What the task requires -> In the listing below, find each line containing "injection" and report it.

Data provided ->

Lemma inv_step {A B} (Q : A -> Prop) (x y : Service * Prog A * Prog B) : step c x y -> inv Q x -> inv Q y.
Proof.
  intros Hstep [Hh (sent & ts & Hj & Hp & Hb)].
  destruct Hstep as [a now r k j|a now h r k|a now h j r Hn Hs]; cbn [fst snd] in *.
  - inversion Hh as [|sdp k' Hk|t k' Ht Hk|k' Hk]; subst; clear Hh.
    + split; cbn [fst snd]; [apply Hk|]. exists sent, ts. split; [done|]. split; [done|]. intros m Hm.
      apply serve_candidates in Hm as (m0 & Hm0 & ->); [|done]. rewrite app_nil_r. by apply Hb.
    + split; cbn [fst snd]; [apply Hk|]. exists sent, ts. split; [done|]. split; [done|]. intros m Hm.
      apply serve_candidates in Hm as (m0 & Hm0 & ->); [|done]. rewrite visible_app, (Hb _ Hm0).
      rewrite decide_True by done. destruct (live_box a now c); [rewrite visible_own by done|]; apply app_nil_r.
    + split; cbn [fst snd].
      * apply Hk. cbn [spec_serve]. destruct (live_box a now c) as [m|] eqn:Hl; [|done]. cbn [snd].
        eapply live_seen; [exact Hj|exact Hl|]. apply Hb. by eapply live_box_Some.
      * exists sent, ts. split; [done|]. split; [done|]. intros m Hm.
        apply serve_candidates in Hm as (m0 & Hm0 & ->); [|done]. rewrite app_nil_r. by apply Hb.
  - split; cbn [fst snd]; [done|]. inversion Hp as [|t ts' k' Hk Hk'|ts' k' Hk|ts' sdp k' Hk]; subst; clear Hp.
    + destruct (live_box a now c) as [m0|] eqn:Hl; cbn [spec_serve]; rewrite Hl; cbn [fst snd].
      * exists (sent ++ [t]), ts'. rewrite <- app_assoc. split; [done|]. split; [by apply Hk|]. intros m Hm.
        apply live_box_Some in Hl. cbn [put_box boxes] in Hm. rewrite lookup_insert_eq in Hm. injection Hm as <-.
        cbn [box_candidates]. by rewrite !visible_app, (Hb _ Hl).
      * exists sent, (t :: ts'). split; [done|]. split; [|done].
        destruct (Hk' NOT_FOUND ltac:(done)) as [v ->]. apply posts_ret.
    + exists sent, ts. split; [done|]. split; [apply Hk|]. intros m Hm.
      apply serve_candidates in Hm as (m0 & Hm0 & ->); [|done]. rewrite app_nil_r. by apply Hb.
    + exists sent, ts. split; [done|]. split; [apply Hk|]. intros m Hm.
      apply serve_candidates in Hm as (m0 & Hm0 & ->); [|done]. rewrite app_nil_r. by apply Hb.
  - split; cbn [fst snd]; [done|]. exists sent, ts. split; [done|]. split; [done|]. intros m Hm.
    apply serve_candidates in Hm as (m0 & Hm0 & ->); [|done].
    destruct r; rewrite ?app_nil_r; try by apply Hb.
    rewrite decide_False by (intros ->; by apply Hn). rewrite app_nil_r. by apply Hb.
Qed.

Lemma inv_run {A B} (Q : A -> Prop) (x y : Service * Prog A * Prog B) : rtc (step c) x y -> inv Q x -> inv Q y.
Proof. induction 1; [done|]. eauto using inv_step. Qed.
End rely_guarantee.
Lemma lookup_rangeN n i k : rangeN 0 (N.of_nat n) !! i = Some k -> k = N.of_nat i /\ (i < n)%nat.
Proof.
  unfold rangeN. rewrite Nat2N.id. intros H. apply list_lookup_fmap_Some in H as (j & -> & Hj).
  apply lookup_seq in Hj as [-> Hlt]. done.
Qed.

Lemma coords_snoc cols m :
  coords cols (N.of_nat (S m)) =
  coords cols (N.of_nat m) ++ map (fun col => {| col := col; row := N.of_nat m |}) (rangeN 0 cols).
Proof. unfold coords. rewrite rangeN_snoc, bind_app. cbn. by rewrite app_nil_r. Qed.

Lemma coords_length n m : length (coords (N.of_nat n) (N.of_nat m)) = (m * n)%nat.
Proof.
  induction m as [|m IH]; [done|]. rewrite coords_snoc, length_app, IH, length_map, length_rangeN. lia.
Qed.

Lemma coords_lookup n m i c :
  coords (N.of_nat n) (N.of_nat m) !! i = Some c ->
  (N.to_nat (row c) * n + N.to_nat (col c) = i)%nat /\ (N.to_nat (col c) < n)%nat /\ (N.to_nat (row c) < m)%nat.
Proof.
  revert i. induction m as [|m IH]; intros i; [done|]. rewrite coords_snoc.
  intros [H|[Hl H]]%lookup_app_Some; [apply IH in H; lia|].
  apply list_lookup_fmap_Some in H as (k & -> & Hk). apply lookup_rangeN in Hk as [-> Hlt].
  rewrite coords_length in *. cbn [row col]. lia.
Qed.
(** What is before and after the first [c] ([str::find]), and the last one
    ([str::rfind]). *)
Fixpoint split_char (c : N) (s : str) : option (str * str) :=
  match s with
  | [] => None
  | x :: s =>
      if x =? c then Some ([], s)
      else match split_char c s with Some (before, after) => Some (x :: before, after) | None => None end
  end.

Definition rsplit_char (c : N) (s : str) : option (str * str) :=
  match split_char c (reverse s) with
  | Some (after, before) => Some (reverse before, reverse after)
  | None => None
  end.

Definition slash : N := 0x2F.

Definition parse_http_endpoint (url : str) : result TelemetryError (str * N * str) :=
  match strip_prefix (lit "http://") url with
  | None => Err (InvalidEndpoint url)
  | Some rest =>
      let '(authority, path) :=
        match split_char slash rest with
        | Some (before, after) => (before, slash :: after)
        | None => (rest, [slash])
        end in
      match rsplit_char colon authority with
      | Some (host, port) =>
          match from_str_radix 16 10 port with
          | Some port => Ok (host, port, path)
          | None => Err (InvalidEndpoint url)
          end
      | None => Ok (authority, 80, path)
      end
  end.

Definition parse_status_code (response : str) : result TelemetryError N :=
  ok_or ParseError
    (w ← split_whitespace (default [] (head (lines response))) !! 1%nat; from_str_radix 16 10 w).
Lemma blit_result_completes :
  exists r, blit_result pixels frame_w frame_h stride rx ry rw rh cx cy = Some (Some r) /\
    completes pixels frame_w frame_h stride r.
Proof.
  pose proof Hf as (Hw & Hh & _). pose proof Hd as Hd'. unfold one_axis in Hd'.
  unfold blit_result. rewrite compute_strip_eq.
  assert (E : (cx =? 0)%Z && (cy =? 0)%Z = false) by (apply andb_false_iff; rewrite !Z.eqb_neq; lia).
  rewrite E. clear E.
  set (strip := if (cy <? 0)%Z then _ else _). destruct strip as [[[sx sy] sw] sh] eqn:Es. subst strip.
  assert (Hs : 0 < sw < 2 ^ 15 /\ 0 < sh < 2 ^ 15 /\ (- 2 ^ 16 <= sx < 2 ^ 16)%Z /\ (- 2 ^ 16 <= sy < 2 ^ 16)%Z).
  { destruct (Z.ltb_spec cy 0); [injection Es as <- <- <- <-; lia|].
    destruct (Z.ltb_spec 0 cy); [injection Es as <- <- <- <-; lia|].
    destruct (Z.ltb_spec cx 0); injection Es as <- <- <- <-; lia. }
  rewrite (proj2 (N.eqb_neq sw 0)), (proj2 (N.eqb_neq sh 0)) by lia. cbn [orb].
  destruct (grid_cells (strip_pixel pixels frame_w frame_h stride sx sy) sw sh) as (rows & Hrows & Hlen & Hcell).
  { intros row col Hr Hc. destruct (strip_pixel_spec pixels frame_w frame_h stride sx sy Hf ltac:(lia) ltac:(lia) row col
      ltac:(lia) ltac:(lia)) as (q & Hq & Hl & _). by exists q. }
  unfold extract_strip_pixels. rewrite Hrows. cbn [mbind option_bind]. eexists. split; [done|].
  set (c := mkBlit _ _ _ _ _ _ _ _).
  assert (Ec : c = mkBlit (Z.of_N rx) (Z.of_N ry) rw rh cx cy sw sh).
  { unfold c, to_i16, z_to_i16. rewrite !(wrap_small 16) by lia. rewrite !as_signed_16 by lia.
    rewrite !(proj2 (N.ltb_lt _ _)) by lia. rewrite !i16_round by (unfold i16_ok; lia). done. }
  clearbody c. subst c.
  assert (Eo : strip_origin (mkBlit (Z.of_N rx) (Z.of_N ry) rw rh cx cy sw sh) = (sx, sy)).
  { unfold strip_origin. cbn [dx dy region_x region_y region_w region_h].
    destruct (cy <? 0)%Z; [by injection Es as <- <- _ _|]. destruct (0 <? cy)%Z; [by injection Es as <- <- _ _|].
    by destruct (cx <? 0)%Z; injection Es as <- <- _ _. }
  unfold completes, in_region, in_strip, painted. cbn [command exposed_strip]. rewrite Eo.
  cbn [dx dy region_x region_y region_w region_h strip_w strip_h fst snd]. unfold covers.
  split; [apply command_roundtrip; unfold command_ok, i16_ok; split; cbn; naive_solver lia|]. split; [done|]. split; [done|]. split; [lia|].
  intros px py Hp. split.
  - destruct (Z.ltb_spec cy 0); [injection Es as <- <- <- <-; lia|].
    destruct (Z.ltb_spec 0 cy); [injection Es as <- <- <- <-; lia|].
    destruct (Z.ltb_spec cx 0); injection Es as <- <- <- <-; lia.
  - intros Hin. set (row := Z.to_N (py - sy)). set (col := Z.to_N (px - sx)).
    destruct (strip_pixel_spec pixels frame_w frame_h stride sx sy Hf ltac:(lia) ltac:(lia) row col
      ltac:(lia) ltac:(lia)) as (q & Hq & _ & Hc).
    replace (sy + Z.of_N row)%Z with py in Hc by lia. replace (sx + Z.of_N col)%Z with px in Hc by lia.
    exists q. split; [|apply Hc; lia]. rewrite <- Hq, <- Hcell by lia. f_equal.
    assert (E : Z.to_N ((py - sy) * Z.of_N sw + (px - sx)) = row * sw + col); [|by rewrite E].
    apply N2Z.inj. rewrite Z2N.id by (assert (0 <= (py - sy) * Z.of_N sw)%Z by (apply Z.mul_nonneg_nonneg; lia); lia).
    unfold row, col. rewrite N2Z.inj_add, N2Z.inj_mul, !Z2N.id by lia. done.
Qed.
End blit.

Solution for this problem ->
        apply live_box_Some in Hl. cbn [put_box boxes] in Hm. rewrite lookup_insert_eq in Hm. injection Hm as <-.
  { destruct (Z.ltb_spec cy 0); [injection Es as <- <- <- <-; lia|].
    destruct (Z.ltb_spec 0 cy); [injection Es as <- <- <- <-; lia|].
    destruct (Z.ltb_spec cx 0); injection Es as <- <- <- <-; lia. }
    destruct (cy <? 0)%Z; [by injection Es as <- <- _ _|]. destruct (0 <? cy)%Z; [by injection Es as <- <- _ _|].
    by destruct (cx <? 0)%Z; injection Es as <- <- _ _. }
  - destruct (Z.ltb_spec cy 0); [injection Es as <- <- <- <-; lia|].
    destruct (Z.ltb_spec 0 cy); [injection Es as <- <- <- <-; lia|].
    destruct (Z.ltb_spec cx 0); injection Es as <- <- <- <-; lia.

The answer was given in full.